Jordan Nassar: A Mountain Looms at James Cohan
Visions of large quantities of deceased meat might make one feel ill, that’s pretty obvious. Yet there is upheaval way worse than abject sculptures. Jordan Nassar is an artist of under-the-belt manipulation and exploitation. These days, he finally identifies himself publicly as Palestinian, after concealing this part of his identity for many years of his career. While riding on the international wave of support for Palestine, he shamelessly presents a reiteration of an installation commissioned by the Center for Contemporary Art Tel Aviv-Yafo, an Israeli institution. Capitalizing on the horrors that the Palestinian people are suffering, Nassar keeps indulging in the funds and fame handed to him by Israeli culture makers. The installation, as told in the press release, is the “artist’s vision for his living quarters”—a spacious apartment built with typical Israeli architectural features, full of baskets made by Ethiopian immigrants, Bedouin textiles woven in the Naqab desert, and glasswork made in Tel Aviv by Russians and in Hebron by Palestinians. Exploitation is the name of the game, and it seems like in Nassar’s eye there is no difference between those who lived in a refugee camp their whole lifes, due to displacement by the Israeli occupation forces, and those who live in the gay-friendly beach town Tel Aviv. All are equally represented in the installation through their craft bought by the artist, who does not bother to mention anything about the histories of those groups and the conditions under which they labored for him. Born and raised in New York, son of a Palestinian father and a Jewish Ashkenazi mother, Nassar seems to have a hard time understanding that these populations do not usually blend. He seems unconcerned with the tremendous pain and injustice that needs to be attended to in every aspect of Palestinian life. Mixing all these objects in his ideal hip home is, to say the least, distasteful. It positions Nassar above these cultures and people, brutally numb to their sensibilities.
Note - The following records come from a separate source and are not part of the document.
(** * Document pack cache and retrieval engine

    A shallow embedding of [rag/docpack_manager.py], [rag/retriever.py] and
    [rag/ingest.py], with the properties of the pack key, the ingestion
    candidate list, the manifest lifecycle and the two-stage retrieval.

    Conventions of the embedding.
    - A Python [str] is a [string]; the development covers ASCII text, where
      [str.encode()] (UTF-8) is the identity on bytes and the code-point
      order used by [sorted] is the byte order of [String.compare].
    - A Python [int] is a [Z]; slices and subscripts with a negative bound
      are written out.
    - The module-level dictionaries [_packs], [_ingest_log] and
      [_pack_indexes] are the fields of one [World] record of [gmap]s, which
      every operation threads through.
    - The collaborators the code calls into (HTTP client, HTML parser, URL
      library, embedding model, FAISS index search, cross-encoder) are the
      fields of a [Collab] record; each call the code makes is appended to
      the [trace] of the world. *)

From Stdlib Require Import ZArith List Ascii String Bool Lia QArith Lqa.
From Stdlib Require Import Sorting.Permutation Sorting.Sorted.
From stdpp Require Import base gmap strings list fin_maps.
Import ListNotations.

Local Open Scope string_scope.
Local Open Scope Z_scope.

(** ** Python primitives used by the sources *)

Module Py.

(** [x or d] on an optional string: [None] and [""] are falsy. *)
Definition or_str (x : option string) (d : string) : string :=
  match x with
  | Some s => if String.eqb s "" then d else s
  | None => d
  end.

(** [l[:k]]: a negative bound counts from the end. *)
Definition slice_to {A} (k : Z) (l : list A) : list A :=
  if 0 <=? k then firstn (Z.to_nat k) l
  else firstn (length l - Z.to_nat (- k)) l.

(** [l[-n:]] for a positive literal [n]: the last [n] elements. *)
Definition last_n {A} (n : nat) (l : list A) : list A :=
  skipn (length l - n) l.

(** [l[i]]: [None] stands for [IndexError]. *)
Definition index {A} (l : list A) (i : Z) : option A :=
  let n := Z.of_nat (length l) in
  if (0 <=? i) && (i <? n) then nth_error l (Z.to_nat i)
  else if (- n <=? i) && (i <? 0) then nth_error l (Z.to_nat (n + i))
  else None.

(** [sep.join(l)]. *)
Definition join (sep : string) (l : list string) : string :=
  String.concat sep l.

(** [list.sort] compares keys with [<] only and is stable; on keys under
    a strict weak order every stable sort returns the same list, given
    here by insertion.  [ins] places an element that came earlier in the
    input before every element it is not greater than. *)
Section Sorted.
Context {A K : Type} (lt : K -> K -> bool) (key : A -> K).

Fixpoint ins (x : A) (l : list A) : list A :=
  match l with
  | [] => [x]
  | y :: ys => if lt (key y) (key x) then y :: ins x ys else x :: y :: ys
  end.
(** X7: in the table built from a layout, [GetValidMovesForAKey] returns
    for a key exactly when the key is not the invalid key and is on a cell
    the loops visit; for every other key, the invalid key among them, it
    throws [std::out_of_range]. *)
Theorem GetValidMovesForAKey_built (kl : KeyboardLayout) (piece : ChessPiece)
    (km : ValidKeyMoves) (key : ascii) :
  SetValidMovesForAllKeys kl piece ∅ = Ok km →
  (is_Ok (GetValidMovesForAKey km key) ↔
   key ≠ invalidKey kl ∧
   ∃ c, c ∈ cells (layout kl) ∧ at2 (layout kl) c.1 c.2 = Ok key) ∧
  (is_Ok (GetValidMovesForAKey km key) ∨
   GetValidMovesForAKey km key = Throw (out_of_range "unordered_map::at")).
Proof.
  intros Hkm. rewrite SetValidMovesForAllKeys_cells in Hkm.
  pose proof (table_lookup _ _ _ _ _ _ key Hkm) as Hkey. rewrite lookup_empty in Hkey.
  unfold GetValidMovesForAKey. split; [split|].
  - intros [moves Hmoves]. destruct (km !! key) as [moves'|]; [|discriminate].
    case_decide as Hne; [discriminate|]. split; [done|].
    destruct (first_cell (layout kl) key (cells (layout kl))) as [c|] eqn:Hc;
      [|discriminate].
    exists c. by apply first_cell_Some in Hc.
  - intros (Hne & c & Hc & Hcell).
    destruct (first_cell_is_Some _ _ _ _ Hc Hcell) as [c0 Hc0].
    rewrite decide_False, Hc0 in Hkey by done.
    apply first_cell_Some in Hc0 as [Hin0 Hcell0].
    destruct (table_moves_defined _ _ _ _ _ _ c0 key Hkm Hin0 Hcell0 Hne) as [moves Hm].
    rewrite Hm in Hkey. rewrite Hkey. by eexists.
  - destruct (km !! key); [left; by eexists|by right].
Qed.

Lemma GetValidMovesForAKey_built_witness :
  ∃ km,
    SetValidMovesForAllKeys {| invalidKey := NUL; layout := main_layout |} Knight ∅
      = Ok km ∧
    (is_Ok (GetValidMovesForAKey km NUL) ↔
     NUL ≠ NUL ∧ ∃ c, c ∈ cells main_layout ∧ at2 main_layout c.1 c.2 = Ok NUL) ∧
    (is_Ok (GetValidMovesForAKey km NUL) ∨
     GetValidMovesForAKey km NUL = Throw (out_of_range "unordered_map::at")).
Proof.
  destruct (SetValidMovesForAllKeys {| invalidKey := NUL; layout := main_layout |}
              Knight ∅) as [km| | |] eqn:Hkm; try (vm_compute in Hkm; discriminate Hkm).
  exists km. split; [reflexivity|].
  exact (GetValidMovesForAKey_built {| invalidKey := NUL; layout := main_layout |}
           Knight km NUL Hkm).
Defined.

Lemma valid_moves_at_complete (piece : ChessPiece) (inv : ascii) (lay : CharVector2D)
    (i j : Z) (moves : list Coordinates) (move : Coordinates) :
  valid_moves_at piece inv lay i j = Ok moves →
  move ∈ @GetMoves piece → @IsValidMove piece i j move.1 move.2 inv lay = Ok true →
  move ∈ moves.
Proof.
  unfold valid_moves_at. intros H Hin Hvalid.
  enough (Hgen : ∀ gm acc res,
    for_each gm (λ move moves,
      ok ← @IsValidMove piece i j move.1 move.2 inv lay;
      Ok (if ok : bool then moves ++ [(move.1, move.2)] else moves)) acc = Ok res →
    (move ∈ acc ∨ move ∈ gm) → move ∈ res).
  { eapply Hgen; [exact H|by right]. }
  clear H Hin. induction gm as [|m gm IH]; intros acc res H Hor.
  - injection H as <-. destruct Hor as [?|?%elem_of_nil]; done.
  - cbn [for_each] in H. apply bind_Ok in H as (acc1 & H1 & H).
    apply bind_Ok in H1 as (ok & Hok & [= <-]).
    apply (IH _ _ H). destruct Hor as [Hacc|[->|Hgm]%elem_of_cons].
    + left. destruct ok; [|done]. apply elem_of_app. by left.
    + left. rewrite Hvalid in Hok. injection Hok as <-.
      apply elem_of_app. right. destruct m. by left.
    + by right.
Qed.

(** X8: the list of moves kept for a cell holds exactly the moves of the
    piece that [IsValidMove] accepts from the cell, in the order in which
    the piece gives them. *)
Theorem valid_moves_at_exact (piece : ChessPiece) (inv : ascii) (lay : CharVector2D)
    (i j : Z) (moves : list Coordinates) :
  valid_moves_at piece inv lay i j = Ok moves →
  moves `sublist_of` (@GetMoves piece) ∧
  ∀ move, move ∈ moves ↔
          move ∈ @GetMoves piece ∧ @IsValidMove piece i j move.1 move.2 inv lay = Ok true.
Proof.
  intros H. pose proof (valid_moves_at_Ok _ _ _ _ _ _ H) as [Hsub Hvalid].
  split; [done|]. intros move. split.
  - intros Hin. split; [|by apply Hvalid]. by eapply elem_of_sublist.
  - intros [Hin Hok]. by eapply valid_moves_at_complete.
Qed.

Lemma valid_moves_at_exact_witness :
  valid_moves_at Knight NUL main_layout 0 0 = Ok [(1, 2); (2, 1)] ∧
  [(1, 2); (2, 1)] `sublist_of` (@GetMoves Knight) ∧
  ∀ move, move ∈ [(1, 2); (2, 1)] ↔
          move ∈ @GetMoves Knight ∧
          @IsValidMove Knight 0 0 move.1 move.2 NUL main_layout = Ok true.
Proof.
  split; [reflexivity|].
  apply (valid_moves_at_exact Knight NUL main_layout 0 0). reflexivity.
Defined.

(** X9: on a rectangular layout without a repeated key the table of the
    knight is symmetric: when an offset is listed for the key of a cell,
    the cell it leads to has a key with an entry, and that entry lists the
    opposite offset, which leads back. *)
Theorem built_table_symmetric (inv : ascii) (lay : CharVector2D) (km : ValidKeyMoves)
    (c move : Coordinates) (key : ascii) (moves : list Coordinates) :
  rectangular lay → distinct_keys inv lay →
  SetValidMovesForAllKeys {| invalidKey := inv; layout := lay |} Knight ∅ = Ok km →
  at2 lay c.1 c.2 = Ok key → km !! key = Some moves → move ∈ moves →
  ∃ key' moves',
    at2 lay (move_to c move).1 (move_to c move).2 = Ok key' ∧
    km !! key' = Some moves' ∧
    opposite move ∈ moves' ∧
    move_to (move_to c move) (opposite move) = c.
Proof.
  intros Hrect Hdist Hkm Hkey Hmoves Hmove.
  rewrite SetValidMovesForAllKeys_cells in Hkm. cbn [layout invalidKey] in Hkm.
  assert (Hback : move_to (move_to c move) (opposite move) = c).
  { destruct c, move. unfold move_to, opposite. simpl. f_equal; lia. }
  (* the entry of [key] is the list of the cell [c] *)
  pose proof (table_lookup _ _ _ _ _ _ key Hkm) as Hentry.
  rewrite lookup_empty, Hmoves in Hentry.
  case_decide as Hne; [discriminate|].
  destruct (first_cell lay key (cells lay)) as [c0|] eqn:Hc0; [|discriminate].
  apply first_cell_Some in Hc0 as [Hin0 Hkey0].
  assert (c = c0) as <- by (by eapply distinct_keys_inj).
  destruct (valid_moves_at Knight inv lay c.1 c.2) as [moves0| | |] eqn:Hvm;
    try discriminate.
  injection Hentry as <-.
  pose proof (valid_moves_at_Ok _ _ _ _ _ _ Hvm) as [Hsub Hvalid].
  assert (Hshape : knight_shape move.1 move.2).
  { apply knight_moves_shape. destruct move. by eapply elem_of_sublist. }
  destruct (Knight_valid_move_lands _ _ _ _ _ _ (Hvalid move Hmove))
    as (Hx & Hy & key' & Hkey' & Hne').
  (* the entry of the key it leads to is the list of that cell *)
  assert (Hdest : move_to c move ∈ cells lay) by (by apply elem_of_cells).
  destruct (table_moves_defined _ _ _ _ _ _ (move_to c move) key' Hkm Hdest Hkey' Hne')
    as [moves' Hvm'].
  destruct (first_cell_is_Some lay key' (cells lay) _ Hdest Hkey') as [c1 Hc1].
  pose proof (table_lookup _ _ _ _ _ _ key' Hkm) as Hentry'.
  rewrite lookup_empty, decide_False, Hc1 in Hentry' by done.
  apply first_cell_Some in Hc1 as [_ Hkey1].
  assert (move_to c move = c1) as <- by (by eapply distinct_keys_inj).
  rewrite Hvm' in Hentry'.
  exists key', moves'. split; [done|]. split; [done|]. split; [|done].
  eapply valid_moves_at_complete; [exact Hvm'|..].
  - unfold opposite. cbn [fst snd].
    by apply knight_moves_shape, knight_shape_opposite.
  - apply elem_of_cells in Hin0 as [Hcx Hcy].
    assert (Hc1 : (move_to c move).1 + (opposite move).1 = c.1)
      by (unfold move_to, opposite; simpl; lia).
    assert (Hc2 : (move_to c move).2 + (opposite move).2 = c.2)
      by (unfold move_to, opposite; simpl; lia).
    rewrite Knight_IsValidMove_inside, Hc1, Hc2, Hkey, bind_of_Ok by lia. f_equal.
    apply andb_true_iff. split; [by apply negb_true_iff, Ascii.eqb_neq|].
    apply knight_shape_true. unfold opposite. cbn [fst snd].
    by apply knight_shape_opposite.
Qed.

Lemma built_table_symmetric_witness :
  ∃ km moves,
    rectangular main_layout ∧ distinct_keys NUL main_layout ∧
    SetValidMovesForAllKeys {| invalidKey := NUL; layout := main_layout |} Knight ∅
      = Ok km ∧
    at2 main_layout 0 0 = Ok "A"%char ∧ km !! "A"%char = Some moves ∧ (1, 2) ∈ moves ∧
    ∃ key' moves',
      at2 main_layout (move_to (0, 0) (1, 2)).1 (move_to (0, 0) (1, 2)).2 = Ok key' ∧
      km !! key' = Some moves' ∧
      opposite (1, 2) ∈ moves' ∧
      move_to (move_to (0, 0) (1, 2)) (opposite (1, 2)) = (0, 0).
Proof.
  assert (Hrect : rectangular main_layout).
  { unfold rectangular. cbn. split; [lia|]. split; [lia|]. repeat constructor. }
  assert (Hdist : distinct_keys NUL main_layout).
  { apply (bool_decide_unpack (distinct_keys NUL main_layout)). by vm_compute. }
  destruct (SetValidMovesForAllKeys {| invalidKey := NUL; layout := main_layout |}
              Knight ∅) as [km| | |] eqn:Hkm; try (vm_compute in Hkm; discriminate Hkm).
  assert (Hentry : km !! "A"%char = Some [(1, 2); (2, 1)]).
  { vm_compute in Hkm. injection Hkm as <-. reflexivity. }
  exists km, [(1, 2); (2, 1)].
  split; [exact Hrect|]. split; [exact Hdist|]. split; [reflexivity|].
  split; [reflexivity|]. split; [exact Hentry|].
  assert (Hin : (1, 2) ∈ [(1, 2); (2, 1)]) by (by left).
  split; [exact Hin|].
  exact (built_table_symmetric NUL main_layout km (0, 0) (1, 2) "A" [(1, 2); (2, 1)]
           Hrect Hdist Hkm eq_refl Hentry Hin).
Defined.

(** ** What the enumeration stores *)

Lemma push_back_lookup (sequences : KeySequences) (key key' : ascii) (seq : string) :
  push_back sequences key seq !! key' =
  if decide (key = key') then Some (default [] (sequences !! key) ++ [seq])
  else sequences !! key'.
Proof. unfold push_back. apply lookup_insert. Qed.

Lemma well_stored_push_back (kb : Keyboard) (sequences : KeySequences) (key : ascii)
    (rest : string) :
  well_stored kb sequences → key ≠ invalidKey (keyboardLayout kb) →
  String.length (String key rest) = sequenceLength kb →
  (CountVowels (String key rest) ≤ maxVowelCount kb)%nat →
  well_stored kb (push_back sequences key (String key rest)).
Proof.
  intros Hws Hne Hlen Hv key' seqs Hseqs. rewrite push_back_lookup in Hseqs.
  case_decide as Hk; [|by apply Hws]. subst key'. injection Hseqs as <-.
  split; [by destruct (default [] (sequences !! key))|]. split; [done|].
  intros seq [Hold|Hnew%list_elem_of_singleton]%elem_of_app.
  - destruct (sequences !! key) as [old|] eqn:Hk; [|by apply elem_of_nil in Hold].
    by apply (Hws key old Hk).
  - subst seq. split; [done|]. split; [done|]. by exists rest.
Qed.

Lemma pushed_begins_with (lay : CharVector2D) (key : ascii) (rest : string) (x y : Z)
    (moves : list Coordinates) (cs : Queue) :
  pushed lay (String key rest) x y moves cs → Forall (begins_with key) cs.
Proof.
  intros Hp. induction Hp as [|move node moves cs (c & Hc & ->) _ IH]; constructor;
    [|done].
  exists (push_char rest c). cbn [fst]. unfold push_char. by rewrite append_cons.
Qed.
Kyle Dunn: Night Pictures at P.P.O.W
My previous review was critical of Tom Burr for his white male able bodied navel gaze, indulging in the drama and beauty of people who are identity-identical to him. Kyle Dunn too is a white male homosexual—just as able bodied—making art that indulges in classically beautiful and healthy young gay bodies. But his gentleness and quiet tone completely won me over. Night Pictures is a show of paintings made with charming attention to detail. There is a delicate pleasure here: in the way a young man sticks his fingers in a thick paintbrush, an olive bouncing on a large ice cube, a flamboyant haircut gleaming in dim light. Dunn’s paintings reflect an intimate way of looking closely and seeing well. Bodies of men and dogs, objects, light, and dirt are brought onto the canvas with care and curiosity. Even if Dunn is somewhat stuck in a lazy, exclusive dreamy world, I do not want to shake him from it.